Make an exact copy of every entry, from the first line to the last.

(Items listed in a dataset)
------------

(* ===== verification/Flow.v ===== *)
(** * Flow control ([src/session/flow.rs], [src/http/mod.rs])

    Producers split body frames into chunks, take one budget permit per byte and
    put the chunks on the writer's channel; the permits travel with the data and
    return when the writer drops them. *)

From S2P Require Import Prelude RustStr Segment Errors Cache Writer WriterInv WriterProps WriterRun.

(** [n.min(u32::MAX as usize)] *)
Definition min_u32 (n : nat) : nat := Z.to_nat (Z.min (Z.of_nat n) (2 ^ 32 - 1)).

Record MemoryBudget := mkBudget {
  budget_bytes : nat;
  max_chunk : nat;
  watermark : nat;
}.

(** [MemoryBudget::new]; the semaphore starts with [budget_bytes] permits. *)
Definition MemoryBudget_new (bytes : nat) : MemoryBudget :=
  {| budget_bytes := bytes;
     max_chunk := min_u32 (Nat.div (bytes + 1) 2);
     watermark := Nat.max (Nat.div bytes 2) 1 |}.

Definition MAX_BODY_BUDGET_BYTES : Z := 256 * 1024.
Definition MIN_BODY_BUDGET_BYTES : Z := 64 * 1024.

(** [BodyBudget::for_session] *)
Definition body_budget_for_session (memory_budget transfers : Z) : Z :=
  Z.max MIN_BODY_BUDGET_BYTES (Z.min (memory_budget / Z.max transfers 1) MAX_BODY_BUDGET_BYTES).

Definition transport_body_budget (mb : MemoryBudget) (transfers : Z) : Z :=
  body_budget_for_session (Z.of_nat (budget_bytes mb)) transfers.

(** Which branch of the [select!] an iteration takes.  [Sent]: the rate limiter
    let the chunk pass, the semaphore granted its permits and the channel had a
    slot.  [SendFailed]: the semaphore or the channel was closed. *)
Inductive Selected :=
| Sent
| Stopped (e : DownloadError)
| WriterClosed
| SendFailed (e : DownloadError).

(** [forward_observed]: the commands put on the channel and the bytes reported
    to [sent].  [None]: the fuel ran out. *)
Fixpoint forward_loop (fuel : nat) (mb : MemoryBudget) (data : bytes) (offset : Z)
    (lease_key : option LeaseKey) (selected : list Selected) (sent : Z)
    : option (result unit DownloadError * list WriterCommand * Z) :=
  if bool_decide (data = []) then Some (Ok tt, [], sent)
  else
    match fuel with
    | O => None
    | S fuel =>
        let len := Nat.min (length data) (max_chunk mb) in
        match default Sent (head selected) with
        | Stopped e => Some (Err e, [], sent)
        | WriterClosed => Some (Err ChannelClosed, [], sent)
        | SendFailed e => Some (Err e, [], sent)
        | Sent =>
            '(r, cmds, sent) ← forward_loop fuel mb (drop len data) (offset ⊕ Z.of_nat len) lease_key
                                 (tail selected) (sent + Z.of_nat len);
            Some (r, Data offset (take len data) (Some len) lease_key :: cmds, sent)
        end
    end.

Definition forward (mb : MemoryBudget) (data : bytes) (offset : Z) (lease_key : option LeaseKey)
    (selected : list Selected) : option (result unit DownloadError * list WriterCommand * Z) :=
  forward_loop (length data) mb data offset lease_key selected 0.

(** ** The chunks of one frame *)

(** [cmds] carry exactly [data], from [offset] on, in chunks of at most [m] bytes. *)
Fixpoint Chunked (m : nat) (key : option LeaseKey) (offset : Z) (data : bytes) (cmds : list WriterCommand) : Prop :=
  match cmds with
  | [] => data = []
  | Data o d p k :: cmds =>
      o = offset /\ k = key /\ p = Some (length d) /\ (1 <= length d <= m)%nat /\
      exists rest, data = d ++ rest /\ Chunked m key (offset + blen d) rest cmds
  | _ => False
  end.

------------

§ **Solution to the exercise**:
(* ===== verification/Flow.v ===== *)
(** * Flow control ([src/session/flow.rs], [src/http/mod.rs])

    Producers split body frames into chunks, take one budget permit per byte and
    put the chunks on the writer's channel; the permits travel with the data and
    return when the writer drops them. *)

From S2P Require Import Prelude RustStr Segment Errors Cache Writer WriterInv WriterProps WriterRun.

(** [n.min(u32::MAX as usize)] *)
Definition min_u32 (n : nat) : nat := Z.to_nat (Z.min (Z.of_nat n) (2 ^ 32 - 1)).

Record MemoryBudget := mkBudget {
  budget_bytes : nat;
  max_chunk : nat;
  watermark : nat;
}.

(** [MemoryBudget::new]; the semaphore starts with [budget_bytes] permits. *)
Definition MemoryBudget_new (bytes : nat) : MemoryBudget :=
  {| budget_bytes := bytes;
     max_chunk := min_u32 (Nat.div (bytes + 1) 2);
     watermark := Nat.max (Nat.div bytes 2) 1 |}.

Definition MAX_BODY_BUDGET_BYTES : Z := 256 * 1024.
Definition MIN_BODY_BUDGET_BYTES : Z := 64 * 1024.

(** [BodyBudget::for_session] *)
Definition body_budget_for_session (memory_budget transfers : Z) : Z :=
  Z.max MIN_BODY_BUDGET_BYTES (Z.min (memory_budget / Z.max transfers 1) MAX_BODY_BUDGET_BYTES).

Definition transport_body_budget (mb : MemoryBudget) (transfers : Z) : Z :=
  body_budget_for_session (Z.of_nat (budget_bytes mb)) transfers.

(** Which branch of the [select!] an iteration takes.  [Sent]: the rate limiter
    let the chunk pass, the semaphore granted its permits and the channel had a
    slot.  [SendFailed]: the semaphore or the channel was closed. *)
Inductive Selected :=
| Sent
| Stopped (e : DownloadError)
| WriterClosed
| SendFailed (e : DownloadError).

(** [forward_observed]: the commands put on the channel and the bytes reported
    to [sent].  [None]: the fuel ran out. *)
Fixpoint forward_loop (fuel : nat) (mb : MemoryBudget) (data : bytes) (offset : Z)
    (lease_key : option LeaseKey) (selected : list Selected) (sent : Z)
    : option (result unit DownloadError * list WriterCommand * Z) :=
  if bool_decide (data = []) then Some (Ok tt, [], sent)
  else
    match fuel with
    | O => None
    | S fuel =>
        let len := Nat.min (length data) (max_chunk mb) in
        match default Sent (head selected) with
        | Stopped e => Some (Err e, [], sent)
        | WriterClosed => Some (Err ChannelClosed, [], sent)
        | SendFailed e => Some (Err e, [], sent)
        | Sent =>
            '(r, cmds, sent) ← forward_loop fuel mb (drop len data) (offset ⊕ Z.of_nat len) lease_key
                                 (tail selected) (sent + Z.of_nat len);
            Some (r, Data offset (take len data) (Some len) lease_key :: cmds, sent)
        end
    end.

Definition forward (mb : MemoryBudget) (data : bytes) (offset : Z) (lease_key : option LeaseKey)
    (selected : list Selected) : option (result unit DownloadError * list WriterCommand * Z) :=
  forward_loop (length data) mb data offset lease_key selected 0.

(** ** The chunks of one frame *)

(** [cmds] carry exactly [data], from [offset] on, in chunks of at most [m] bytes. *)
Fixpoint Chunked (m : nat) (key : option LeaseKey) (offset : Z) (data : bytes) (cmds : list WriterCommand) : Prop :=
  match cmds with
  | [] => data = []
  | Data o d p k :: cmds =>
      o = offset /\ k = key /\ p = Some (length d) /\ (1 <= length d <= m)%nat /\
      exists rest, data = d ++ rest /\ Chunked m key (offset + blen d) rest cmds
  | _ => False
  end.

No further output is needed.